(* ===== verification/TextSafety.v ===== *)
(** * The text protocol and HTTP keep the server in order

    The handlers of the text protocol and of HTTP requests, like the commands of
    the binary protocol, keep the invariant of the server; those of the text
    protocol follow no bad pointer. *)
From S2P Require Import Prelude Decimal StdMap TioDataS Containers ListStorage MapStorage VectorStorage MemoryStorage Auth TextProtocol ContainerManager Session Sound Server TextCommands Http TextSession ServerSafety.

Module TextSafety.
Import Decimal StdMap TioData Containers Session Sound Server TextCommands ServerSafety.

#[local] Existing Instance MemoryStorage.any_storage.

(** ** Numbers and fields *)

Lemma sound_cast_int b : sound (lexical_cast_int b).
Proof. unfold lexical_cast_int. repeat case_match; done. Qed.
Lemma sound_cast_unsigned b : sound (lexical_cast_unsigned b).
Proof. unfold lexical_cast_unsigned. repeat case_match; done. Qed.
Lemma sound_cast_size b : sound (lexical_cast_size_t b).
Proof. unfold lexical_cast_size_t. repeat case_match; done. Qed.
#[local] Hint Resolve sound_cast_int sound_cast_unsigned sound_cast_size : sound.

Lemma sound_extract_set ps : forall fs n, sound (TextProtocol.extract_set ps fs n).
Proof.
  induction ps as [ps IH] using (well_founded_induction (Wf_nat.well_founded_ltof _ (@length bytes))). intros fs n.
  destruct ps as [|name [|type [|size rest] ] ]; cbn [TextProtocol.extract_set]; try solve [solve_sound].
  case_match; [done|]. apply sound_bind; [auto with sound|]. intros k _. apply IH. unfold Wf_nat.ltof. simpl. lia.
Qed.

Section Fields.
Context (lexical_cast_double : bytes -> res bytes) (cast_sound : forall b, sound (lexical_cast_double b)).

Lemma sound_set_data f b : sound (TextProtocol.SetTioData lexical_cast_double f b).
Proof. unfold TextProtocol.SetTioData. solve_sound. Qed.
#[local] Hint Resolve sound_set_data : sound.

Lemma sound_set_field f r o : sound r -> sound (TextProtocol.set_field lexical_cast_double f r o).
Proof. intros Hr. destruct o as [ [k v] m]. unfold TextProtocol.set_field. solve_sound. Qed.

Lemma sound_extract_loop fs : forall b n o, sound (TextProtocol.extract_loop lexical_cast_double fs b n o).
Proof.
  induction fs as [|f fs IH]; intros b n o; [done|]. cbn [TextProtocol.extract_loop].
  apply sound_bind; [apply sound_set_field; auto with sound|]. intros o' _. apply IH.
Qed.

**Aim of the task:**
Of the entries listed above, reproduce only the lines starting at the line containing "Lemma sound_cast_unsigned b" and ending at the line containing "Proof. unfold lexical_cast_size_t.". Include both, exactly as they stand.

**Result for this task:**
Lemma sound_cast_unsigned b : sound (lexical_cast_unsigned b).
Proof. unfold lexical_cast_unsigned. repeat case_match; done. Qed.
Lemma sound_cast_size b : sound (lexical_cast_size_t b).
Proof. unfold lexical_cast_size_t. repeat case_match; done. Qed.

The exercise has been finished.